## What you should do
Only the lines below starting at the one containing "let r := MsgRow" and ending at the one containing "exists m, (blob_of" belong in the answer, each copied exactly.

(Dataset excerpts)
Content starts
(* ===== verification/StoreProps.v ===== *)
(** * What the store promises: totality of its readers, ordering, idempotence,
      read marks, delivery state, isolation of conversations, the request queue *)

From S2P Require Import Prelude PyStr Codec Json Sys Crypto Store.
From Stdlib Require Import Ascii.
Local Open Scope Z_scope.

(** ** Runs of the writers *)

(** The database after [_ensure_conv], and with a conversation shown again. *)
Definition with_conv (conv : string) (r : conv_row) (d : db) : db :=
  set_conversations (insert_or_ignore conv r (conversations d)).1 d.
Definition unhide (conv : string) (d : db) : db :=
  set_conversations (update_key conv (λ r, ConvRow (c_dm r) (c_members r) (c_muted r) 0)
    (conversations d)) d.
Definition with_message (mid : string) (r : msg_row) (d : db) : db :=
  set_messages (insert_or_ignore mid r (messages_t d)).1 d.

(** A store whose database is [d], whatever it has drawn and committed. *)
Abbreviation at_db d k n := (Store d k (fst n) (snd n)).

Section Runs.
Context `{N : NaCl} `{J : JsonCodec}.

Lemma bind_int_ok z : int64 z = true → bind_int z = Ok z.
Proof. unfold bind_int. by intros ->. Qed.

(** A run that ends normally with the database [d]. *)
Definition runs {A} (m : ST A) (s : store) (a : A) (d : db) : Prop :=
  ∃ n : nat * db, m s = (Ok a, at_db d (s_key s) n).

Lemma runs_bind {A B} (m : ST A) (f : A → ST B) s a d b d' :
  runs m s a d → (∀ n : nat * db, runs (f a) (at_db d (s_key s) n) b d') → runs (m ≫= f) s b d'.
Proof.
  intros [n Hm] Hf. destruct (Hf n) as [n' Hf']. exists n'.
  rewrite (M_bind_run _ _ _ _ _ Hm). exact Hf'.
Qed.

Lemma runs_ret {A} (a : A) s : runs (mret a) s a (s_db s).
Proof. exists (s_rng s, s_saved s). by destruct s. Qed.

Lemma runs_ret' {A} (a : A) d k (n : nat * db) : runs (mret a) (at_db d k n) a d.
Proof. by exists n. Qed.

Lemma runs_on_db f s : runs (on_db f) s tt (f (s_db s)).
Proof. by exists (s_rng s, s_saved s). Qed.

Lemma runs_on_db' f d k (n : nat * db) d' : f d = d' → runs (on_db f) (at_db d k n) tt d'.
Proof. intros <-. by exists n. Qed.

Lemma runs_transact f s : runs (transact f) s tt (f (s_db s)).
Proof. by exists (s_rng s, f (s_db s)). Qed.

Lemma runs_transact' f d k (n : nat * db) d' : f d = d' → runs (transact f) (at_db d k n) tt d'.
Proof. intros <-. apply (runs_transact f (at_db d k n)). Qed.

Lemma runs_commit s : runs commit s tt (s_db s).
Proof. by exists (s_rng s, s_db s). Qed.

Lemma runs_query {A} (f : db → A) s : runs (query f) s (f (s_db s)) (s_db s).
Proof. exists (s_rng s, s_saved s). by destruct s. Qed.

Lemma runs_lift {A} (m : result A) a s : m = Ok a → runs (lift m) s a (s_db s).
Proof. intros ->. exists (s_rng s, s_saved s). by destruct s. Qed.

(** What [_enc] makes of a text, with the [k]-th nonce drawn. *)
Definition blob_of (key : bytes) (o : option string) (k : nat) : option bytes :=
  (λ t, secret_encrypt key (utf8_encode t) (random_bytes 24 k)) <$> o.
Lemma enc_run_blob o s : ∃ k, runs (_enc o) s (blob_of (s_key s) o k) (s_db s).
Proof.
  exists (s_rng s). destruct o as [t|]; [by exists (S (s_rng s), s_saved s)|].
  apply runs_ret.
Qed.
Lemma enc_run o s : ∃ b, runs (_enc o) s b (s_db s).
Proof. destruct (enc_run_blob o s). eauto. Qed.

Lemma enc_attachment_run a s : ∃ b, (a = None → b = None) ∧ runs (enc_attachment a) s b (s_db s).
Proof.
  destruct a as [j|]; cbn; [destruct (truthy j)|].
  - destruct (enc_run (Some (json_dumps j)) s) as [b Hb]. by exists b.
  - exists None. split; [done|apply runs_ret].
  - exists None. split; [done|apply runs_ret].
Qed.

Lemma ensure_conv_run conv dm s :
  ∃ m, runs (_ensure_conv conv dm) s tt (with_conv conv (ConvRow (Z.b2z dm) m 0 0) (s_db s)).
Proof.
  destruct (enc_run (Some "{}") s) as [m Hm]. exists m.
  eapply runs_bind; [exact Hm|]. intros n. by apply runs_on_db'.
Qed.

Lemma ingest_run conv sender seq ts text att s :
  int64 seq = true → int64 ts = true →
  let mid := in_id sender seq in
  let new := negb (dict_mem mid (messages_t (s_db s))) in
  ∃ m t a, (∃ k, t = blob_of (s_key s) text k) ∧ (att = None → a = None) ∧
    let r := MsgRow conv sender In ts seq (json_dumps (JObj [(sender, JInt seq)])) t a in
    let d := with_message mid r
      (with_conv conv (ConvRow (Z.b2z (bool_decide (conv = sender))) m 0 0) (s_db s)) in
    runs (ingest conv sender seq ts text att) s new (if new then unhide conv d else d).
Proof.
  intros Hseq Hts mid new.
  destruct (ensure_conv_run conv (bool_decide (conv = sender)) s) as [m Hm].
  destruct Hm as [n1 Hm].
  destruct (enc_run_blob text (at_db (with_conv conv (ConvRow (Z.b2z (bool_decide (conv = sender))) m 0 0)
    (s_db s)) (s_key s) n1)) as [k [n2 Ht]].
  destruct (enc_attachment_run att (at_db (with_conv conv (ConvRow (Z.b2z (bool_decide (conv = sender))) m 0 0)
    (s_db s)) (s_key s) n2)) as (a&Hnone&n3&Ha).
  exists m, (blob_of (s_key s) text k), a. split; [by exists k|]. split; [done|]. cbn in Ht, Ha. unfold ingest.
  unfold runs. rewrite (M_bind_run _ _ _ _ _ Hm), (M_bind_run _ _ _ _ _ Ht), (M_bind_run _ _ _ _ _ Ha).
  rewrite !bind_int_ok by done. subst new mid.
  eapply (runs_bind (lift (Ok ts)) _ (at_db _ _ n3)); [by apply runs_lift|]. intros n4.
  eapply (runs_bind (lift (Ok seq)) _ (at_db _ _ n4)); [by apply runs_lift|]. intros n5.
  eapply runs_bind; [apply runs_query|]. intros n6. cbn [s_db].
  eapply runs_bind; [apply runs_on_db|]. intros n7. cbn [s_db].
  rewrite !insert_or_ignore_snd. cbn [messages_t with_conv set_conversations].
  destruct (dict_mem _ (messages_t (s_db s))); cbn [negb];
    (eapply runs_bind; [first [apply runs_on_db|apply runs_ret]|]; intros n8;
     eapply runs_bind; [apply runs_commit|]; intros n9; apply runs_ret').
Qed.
Content ends
## Solution below
    let r := MsgRow conv sender In ts seq (json_dumps (JObj [(sender, JInt seq)])) t a in
    let d := with_message mid r
      (with_conv conv (ConvRow (Z.b2z (bool_decide (conv = sender))) m 0 0) (s_db s)) in
    runs (ingest conv sender seq ts text att) s new (if new then unhide conv d else d).
Proof.
  intros Hseq Hts mid new.
  destruct (ensure_conv_run conv (bool_decide (conv = sender)) s) as [m Hm].
  destruct Hm as [n1 Hm].
  destruct (enc_run_blob text (at_db (with_conv conv (ConvRow (Z.b2z (bool_decide (conv = sender))) m 0 0)
    (s_db s)) (s_key s) n1)) as [k [n2 Ht]].
  destruct (enc_attachment_run att (at_db (with_conv conv (ConvRow (Z.b2z (bool_decide (conv = sender))) m 0 0)
    (s_db s)) (s_key s) n2)) as (a&Hnone&n3&Ha).
  exists m, (blob_of (s_key s) text k), a. split; [by exists k|]. split; [done|]. cbn in Ht, Ha. unfold ingest.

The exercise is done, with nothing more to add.